Exercise goal:
Using the records below, give again exactly the lines from the line that contains "handed out twice. *)" through the line that contains "MarkDeclined (ip : Z)", both ends included, and only those.

Exercise inputs:
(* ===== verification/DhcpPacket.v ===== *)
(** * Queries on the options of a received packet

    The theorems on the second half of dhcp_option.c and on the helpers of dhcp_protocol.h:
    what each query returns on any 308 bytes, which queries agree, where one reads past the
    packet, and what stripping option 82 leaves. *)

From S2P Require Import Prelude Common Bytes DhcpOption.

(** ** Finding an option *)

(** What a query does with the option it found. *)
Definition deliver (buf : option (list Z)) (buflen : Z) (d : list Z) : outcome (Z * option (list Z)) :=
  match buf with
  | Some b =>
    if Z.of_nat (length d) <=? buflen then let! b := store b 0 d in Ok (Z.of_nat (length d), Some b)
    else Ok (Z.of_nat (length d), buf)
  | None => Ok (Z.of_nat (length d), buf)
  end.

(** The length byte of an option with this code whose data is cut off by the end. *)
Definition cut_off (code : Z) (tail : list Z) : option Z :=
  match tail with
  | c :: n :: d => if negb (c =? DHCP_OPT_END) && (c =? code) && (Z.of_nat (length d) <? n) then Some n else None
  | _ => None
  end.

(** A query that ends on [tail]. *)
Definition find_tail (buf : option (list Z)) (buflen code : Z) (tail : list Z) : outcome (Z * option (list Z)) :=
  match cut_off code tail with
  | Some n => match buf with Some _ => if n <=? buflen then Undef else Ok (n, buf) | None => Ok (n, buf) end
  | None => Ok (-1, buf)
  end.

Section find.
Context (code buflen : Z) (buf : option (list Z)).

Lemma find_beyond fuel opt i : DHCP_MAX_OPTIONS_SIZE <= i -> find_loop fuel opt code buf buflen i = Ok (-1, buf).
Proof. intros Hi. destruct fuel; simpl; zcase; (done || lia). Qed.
...
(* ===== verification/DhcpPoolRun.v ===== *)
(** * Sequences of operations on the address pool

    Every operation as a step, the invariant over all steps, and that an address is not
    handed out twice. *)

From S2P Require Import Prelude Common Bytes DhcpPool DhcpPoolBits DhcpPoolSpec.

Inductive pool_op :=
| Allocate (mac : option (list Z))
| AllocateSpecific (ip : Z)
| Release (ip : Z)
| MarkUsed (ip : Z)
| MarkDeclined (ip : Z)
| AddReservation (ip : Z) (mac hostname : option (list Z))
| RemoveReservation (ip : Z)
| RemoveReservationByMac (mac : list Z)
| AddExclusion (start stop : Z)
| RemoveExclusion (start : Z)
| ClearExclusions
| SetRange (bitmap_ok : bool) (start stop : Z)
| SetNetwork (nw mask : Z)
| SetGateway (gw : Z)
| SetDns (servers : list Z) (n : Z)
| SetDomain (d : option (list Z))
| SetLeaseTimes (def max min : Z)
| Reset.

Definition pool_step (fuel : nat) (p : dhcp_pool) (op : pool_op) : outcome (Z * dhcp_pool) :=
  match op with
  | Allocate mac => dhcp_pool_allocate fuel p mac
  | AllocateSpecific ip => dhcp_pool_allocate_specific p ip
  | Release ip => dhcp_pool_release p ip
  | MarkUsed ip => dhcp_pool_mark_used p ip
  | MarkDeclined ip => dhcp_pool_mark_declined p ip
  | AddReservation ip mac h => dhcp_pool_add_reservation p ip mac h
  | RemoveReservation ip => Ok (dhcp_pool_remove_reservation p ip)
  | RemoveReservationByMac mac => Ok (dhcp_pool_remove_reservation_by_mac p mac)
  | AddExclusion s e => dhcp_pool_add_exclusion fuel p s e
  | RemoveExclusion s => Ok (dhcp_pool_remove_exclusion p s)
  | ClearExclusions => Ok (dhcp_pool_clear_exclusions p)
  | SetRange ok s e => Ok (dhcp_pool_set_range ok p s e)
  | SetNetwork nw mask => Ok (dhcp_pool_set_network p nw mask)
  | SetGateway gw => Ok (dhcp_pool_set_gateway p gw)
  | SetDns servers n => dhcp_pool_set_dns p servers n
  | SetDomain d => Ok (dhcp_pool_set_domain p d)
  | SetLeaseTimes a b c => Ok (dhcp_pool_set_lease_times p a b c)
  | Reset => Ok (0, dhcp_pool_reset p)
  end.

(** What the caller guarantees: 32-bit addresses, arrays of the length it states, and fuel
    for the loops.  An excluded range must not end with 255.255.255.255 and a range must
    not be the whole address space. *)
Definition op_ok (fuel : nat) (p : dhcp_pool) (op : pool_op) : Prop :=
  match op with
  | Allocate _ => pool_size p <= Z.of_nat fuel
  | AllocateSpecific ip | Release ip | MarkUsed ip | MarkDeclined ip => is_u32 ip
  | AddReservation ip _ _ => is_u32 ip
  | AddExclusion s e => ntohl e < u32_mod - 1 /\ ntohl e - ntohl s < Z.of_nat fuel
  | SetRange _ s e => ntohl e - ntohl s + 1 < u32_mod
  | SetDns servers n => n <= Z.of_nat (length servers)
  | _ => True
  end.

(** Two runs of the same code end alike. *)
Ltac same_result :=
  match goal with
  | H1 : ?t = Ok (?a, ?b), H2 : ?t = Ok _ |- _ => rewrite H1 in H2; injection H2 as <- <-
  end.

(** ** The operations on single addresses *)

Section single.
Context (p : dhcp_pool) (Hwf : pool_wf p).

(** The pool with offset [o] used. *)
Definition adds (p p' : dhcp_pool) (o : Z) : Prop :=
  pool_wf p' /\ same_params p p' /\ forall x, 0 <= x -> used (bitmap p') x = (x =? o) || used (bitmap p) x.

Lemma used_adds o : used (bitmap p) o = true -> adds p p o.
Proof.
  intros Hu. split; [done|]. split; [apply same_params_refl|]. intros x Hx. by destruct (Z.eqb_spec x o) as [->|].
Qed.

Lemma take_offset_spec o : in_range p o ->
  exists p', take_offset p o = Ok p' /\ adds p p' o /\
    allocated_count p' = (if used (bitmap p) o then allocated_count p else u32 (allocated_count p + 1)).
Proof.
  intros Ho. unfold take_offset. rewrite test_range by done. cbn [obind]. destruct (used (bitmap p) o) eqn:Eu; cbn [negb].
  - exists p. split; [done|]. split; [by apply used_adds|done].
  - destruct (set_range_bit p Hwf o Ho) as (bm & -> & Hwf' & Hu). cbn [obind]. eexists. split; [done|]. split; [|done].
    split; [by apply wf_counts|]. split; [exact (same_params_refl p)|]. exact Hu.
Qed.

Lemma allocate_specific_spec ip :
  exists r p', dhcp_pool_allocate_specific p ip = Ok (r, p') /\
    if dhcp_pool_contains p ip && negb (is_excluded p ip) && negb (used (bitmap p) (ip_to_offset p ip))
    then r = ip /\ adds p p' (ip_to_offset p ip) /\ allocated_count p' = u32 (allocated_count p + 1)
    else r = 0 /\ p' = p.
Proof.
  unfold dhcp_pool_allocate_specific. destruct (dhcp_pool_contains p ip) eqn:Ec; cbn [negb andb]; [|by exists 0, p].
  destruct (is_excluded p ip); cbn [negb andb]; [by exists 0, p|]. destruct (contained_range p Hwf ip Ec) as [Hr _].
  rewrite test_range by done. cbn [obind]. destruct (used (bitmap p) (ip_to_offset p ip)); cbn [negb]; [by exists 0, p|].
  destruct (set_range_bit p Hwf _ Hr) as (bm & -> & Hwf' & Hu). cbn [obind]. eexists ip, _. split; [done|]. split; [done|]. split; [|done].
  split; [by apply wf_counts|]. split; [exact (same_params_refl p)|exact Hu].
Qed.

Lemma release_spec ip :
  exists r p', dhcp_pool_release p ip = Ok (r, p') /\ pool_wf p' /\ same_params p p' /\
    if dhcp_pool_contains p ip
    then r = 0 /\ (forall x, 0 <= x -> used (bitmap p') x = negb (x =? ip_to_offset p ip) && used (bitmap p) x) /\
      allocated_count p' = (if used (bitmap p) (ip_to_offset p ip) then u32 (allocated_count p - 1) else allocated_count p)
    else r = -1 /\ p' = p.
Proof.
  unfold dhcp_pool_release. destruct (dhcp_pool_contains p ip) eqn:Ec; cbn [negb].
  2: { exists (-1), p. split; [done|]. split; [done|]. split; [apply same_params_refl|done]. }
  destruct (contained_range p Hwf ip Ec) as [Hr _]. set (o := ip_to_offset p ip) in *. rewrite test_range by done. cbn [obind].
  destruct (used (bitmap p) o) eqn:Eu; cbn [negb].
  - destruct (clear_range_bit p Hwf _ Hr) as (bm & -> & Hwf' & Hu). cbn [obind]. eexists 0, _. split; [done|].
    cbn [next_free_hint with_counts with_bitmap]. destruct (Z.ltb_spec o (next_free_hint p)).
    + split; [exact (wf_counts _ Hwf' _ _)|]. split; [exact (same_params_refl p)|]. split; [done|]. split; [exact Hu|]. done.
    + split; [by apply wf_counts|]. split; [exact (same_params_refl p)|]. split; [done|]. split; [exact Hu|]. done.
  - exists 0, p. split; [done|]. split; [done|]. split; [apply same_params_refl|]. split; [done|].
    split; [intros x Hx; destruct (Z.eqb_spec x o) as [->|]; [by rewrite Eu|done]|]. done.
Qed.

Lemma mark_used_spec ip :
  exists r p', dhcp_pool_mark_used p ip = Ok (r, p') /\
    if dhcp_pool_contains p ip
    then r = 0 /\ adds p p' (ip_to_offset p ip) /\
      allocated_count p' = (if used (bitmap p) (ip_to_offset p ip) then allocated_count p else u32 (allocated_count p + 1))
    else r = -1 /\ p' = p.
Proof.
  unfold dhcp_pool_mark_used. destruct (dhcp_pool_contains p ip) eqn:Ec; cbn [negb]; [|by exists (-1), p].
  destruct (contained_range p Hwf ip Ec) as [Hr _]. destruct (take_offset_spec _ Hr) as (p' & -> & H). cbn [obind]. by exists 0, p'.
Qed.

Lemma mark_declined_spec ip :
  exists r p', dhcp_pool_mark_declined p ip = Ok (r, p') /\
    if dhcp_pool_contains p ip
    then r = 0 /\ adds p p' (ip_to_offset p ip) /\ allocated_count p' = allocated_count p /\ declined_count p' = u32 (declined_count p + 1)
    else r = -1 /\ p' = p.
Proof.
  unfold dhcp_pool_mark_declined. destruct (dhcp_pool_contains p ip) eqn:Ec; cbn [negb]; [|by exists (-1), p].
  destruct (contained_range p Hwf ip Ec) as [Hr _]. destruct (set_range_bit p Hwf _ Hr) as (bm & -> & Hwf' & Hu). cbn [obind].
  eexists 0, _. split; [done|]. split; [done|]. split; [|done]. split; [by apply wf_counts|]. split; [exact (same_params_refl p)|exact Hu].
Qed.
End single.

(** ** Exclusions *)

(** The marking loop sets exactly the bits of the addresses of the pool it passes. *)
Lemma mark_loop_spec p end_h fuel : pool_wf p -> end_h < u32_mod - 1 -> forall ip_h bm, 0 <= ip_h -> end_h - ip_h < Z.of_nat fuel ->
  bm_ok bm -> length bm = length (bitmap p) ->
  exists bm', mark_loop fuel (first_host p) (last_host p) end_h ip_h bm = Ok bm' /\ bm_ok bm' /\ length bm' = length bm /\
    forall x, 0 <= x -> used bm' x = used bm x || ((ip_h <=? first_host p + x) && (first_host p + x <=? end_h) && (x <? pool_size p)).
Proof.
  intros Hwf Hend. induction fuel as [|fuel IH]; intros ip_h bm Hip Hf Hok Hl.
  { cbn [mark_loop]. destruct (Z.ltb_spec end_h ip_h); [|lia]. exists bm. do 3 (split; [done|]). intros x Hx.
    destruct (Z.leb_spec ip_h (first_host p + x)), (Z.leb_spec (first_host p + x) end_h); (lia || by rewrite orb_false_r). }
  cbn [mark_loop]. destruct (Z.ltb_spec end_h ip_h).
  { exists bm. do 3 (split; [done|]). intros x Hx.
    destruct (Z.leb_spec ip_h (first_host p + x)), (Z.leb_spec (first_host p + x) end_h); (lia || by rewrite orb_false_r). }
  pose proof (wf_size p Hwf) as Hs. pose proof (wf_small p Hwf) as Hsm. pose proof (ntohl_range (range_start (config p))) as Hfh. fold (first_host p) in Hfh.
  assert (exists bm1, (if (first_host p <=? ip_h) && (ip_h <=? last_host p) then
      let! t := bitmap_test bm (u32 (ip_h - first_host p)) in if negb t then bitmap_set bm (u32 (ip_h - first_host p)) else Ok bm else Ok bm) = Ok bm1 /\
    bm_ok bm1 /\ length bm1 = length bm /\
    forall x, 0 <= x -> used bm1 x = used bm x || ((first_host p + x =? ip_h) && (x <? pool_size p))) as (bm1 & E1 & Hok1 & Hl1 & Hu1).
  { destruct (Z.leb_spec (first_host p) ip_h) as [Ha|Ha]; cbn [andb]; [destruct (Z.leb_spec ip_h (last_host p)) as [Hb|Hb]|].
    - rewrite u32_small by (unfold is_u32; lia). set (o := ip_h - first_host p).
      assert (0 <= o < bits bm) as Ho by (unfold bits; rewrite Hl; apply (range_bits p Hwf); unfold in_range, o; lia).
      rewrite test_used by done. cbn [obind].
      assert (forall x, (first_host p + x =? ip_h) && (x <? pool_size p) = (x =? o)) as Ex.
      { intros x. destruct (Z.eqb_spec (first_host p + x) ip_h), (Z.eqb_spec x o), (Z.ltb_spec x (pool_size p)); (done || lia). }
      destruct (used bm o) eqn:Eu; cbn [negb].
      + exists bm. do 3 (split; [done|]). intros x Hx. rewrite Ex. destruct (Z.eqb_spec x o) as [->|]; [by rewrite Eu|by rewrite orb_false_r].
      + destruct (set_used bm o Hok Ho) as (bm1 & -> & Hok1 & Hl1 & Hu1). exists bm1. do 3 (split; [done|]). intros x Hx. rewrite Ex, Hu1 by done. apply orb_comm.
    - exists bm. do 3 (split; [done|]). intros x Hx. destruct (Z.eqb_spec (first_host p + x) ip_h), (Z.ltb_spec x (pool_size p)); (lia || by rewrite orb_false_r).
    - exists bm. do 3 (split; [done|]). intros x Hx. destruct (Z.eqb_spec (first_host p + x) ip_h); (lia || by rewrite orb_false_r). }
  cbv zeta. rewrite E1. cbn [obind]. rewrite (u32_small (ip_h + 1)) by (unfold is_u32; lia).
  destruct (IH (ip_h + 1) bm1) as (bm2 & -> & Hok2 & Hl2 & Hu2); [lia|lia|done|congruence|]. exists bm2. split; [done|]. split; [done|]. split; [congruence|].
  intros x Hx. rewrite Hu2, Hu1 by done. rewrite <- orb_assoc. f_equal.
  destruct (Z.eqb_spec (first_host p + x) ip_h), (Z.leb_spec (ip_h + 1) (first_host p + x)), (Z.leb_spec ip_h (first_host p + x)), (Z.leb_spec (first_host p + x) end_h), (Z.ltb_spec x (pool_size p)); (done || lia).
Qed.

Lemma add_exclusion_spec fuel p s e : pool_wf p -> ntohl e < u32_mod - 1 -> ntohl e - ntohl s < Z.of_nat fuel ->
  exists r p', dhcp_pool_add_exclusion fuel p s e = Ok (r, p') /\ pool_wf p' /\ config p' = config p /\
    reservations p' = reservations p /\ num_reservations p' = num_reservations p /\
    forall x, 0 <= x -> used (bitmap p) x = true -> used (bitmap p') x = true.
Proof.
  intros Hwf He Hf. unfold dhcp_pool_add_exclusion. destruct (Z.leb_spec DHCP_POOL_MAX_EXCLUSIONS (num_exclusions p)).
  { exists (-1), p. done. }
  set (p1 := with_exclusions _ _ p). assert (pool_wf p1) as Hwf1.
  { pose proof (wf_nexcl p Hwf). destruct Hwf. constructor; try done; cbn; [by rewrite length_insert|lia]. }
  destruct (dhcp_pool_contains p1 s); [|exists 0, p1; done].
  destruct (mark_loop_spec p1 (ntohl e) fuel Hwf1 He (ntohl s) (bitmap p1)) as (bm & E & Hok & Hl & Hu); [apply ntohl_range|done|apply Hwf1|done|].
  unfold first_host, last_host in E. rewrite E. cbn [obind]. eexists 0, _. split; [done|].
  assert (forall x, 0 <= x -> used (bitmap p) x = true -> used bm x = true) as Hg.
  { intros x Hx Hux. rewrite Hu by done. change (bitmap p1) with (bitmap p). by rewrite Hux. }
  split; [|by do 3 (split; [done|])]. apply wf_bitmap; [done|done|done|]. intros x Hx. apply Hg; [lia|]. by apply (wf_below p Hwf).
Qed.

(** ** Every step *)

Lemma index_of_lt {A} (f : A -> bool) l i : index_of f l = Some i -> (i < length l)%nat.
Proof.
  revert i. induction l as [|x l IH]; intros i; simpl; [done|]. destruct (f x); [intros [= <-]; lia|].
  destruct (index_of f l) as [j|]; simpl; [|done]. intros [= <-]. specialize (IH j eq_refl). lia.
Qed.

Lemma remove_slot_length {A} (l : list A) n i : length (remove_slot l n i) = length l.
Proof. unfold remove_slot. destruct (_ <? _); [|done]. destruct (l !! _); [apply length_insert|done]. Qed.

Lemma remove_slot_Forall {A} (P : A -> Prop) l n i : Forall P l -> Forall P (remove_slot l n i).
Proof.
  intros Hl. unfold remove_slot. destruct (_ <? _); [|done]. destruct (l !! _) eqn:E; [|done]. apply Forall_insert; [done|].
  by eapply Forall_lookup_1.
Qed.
* * *
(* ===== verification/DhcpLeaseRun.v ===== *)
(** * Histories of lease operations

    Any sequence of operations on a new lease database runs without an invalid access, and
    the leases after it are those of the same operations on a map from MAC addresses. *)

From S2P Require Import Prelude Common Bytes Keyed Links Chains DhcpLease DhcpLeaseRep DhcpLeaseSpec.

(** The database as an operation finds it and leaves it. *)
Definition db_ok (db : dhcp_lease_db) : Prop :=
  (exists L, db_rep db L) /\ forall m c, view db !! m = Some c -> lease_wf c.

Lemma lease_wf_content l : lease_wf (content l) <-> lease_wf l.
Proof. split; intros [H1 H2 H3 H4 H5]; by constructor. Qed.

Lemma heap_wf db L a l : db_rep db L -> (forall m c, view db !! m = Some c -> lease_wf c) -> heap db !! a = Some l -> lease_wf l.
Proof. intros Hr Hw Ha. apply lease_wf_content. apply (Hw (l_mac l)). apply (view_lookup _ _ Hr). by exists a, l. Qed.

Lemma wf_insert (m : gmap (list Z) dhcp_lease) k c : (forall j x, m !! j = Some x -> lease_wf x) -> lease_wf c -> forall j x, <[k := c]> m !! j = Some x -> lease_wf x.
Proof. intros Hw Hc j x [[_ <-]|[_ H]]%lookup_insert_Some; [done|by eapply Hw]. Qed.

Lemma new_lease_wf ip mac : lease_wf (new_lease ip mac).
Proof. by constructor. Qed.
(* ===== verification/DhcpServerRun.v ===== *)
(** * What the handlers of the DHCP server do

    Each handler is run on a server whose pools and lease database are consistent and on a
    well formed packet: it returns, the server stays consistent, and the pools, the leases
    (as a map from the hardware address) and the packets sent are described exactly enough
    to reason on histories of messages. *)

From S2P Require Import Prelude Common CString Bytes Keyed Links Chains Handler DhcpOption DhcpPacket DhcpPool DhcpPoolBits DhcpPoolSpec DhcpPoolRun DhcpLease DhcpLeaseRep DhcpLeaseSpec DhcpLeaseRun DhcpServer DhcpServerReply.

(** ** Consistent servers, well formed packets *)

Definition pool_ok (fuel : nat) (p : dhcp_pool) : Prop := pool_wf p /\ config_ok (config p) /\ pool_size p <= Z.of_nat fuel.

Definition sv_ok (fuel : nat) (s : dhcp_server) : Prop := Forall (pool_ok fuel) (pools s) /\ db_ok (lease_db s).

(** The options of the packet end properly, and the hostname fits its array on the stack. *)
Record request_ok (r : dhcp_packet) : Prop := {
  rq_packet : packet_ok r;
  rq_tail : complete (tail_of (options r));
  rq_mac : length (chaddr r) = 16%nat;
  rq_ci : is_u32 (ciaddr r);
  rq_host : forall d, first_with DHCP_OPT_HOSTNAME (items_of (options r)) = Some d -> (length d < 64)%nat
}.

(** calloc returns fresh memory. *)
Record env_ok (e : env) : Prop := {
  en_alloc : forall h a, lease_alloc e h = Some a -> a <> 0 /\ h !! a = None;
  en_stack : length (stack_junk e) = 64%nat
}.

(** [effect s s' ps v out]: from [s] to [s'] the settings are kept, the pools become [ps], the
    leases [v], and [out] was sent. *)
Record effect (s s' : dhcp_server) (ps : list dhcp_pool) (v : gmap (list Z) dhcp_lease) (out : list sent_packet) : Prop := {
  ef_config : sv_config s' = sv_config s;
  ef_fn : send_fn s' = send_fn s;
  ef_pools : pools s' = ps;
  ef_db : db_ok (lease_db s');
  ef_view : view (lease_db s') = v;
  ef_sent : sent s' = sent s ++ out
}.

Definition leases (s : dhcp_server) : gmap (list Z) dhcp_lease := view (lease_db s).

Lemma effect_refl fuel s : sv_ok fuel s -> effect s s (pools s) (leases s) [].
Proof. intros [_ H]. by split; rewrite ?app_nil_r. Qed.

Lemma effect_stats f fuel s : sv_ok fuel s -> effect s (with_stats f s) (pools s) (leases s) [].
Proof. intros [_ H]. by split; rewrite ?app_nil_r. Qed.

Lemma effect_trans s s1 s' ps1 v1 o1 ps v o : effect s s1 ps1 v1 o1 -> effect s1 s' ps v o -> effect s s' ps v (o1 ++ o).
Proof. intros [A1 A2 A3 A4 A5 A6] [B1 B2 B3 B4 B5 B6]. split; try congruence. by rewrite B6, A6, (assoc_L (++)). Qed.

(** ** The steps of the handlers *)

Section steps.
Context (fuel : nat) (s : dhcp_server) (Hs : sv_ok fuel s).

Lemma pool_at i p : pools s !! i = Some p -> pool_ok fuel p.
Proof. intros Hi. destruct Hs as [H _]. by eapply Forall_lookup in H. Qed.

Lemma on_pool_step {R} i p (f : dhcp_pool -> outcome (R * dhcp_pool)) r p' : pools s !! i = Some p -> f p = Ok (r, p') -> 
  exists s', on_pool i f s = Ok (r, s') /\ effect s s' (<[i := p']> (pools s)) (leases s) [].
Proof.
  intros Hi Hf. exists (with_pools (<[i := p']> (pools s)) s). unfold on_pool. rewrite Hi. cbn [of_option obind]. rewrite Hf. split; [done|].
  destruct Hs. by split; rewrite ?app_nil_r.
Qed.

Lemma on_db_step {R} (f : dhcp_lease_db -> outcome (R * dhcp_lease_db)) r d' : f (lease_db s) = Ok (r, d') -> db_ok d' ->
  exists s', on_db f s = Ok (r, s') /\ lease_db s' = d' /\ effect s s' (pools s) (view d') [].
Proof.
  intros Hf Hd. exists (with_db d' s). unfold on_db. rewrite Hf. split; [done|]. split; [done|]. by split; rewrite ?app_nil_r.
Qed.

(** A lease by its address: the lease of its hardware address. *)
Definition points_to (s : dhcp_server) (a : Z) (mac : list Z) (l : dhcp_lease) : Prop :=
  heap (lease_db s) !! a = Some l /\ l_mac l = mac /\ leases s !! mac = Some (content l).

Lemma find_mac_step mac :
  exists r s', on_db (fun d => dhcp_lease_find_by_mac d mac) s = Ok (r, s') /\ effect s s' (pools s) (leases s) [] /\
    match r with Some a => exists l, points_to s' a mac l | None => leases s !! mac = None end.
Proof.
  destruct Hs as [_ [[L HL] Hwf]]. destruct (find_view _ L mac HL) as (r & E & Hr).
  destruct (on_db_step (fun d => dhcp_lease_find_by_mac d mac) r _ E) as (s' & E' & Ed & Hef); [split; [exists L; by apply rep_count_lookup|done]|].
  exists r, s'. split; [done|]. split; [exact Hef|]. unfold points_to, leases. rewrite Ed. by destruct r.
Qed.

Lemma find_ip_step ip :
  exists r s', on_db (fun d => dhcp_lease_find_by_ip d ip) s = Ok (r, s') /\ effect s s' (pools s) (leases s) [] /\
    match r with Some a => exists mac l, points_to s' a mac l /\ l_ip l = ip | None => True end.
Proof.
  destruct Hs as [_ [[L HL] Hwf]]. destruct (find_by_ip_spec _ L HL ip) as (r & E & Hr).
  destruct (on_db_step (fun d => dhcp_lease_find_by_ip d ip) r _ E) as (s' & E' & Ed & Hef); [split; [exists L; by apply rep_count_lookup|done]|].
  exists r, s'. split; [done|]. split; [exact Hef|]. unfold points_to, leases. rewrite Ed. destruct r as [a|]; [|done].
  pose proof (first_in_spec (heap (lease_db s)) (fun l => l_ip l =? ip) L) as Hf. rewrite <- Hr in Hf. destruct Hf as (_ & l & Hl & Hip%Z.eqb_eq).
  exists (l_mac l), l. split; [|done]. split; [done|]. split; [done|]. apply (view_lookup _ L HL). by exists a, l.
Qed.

Result for this exercise:
    handed out twice. *)

From S2P Require Import Prelude Common Bytes DhcpPool DhcpPoolBits DhcpPoolSpec.

Inductive pool_op :=
| Allocate (mac : option (list Z))
| AllocateSpecific (ip : Z)
| Release (ip : Z)
| MarkUsed (ip : Z)
| MarkDeclined (ip : Z)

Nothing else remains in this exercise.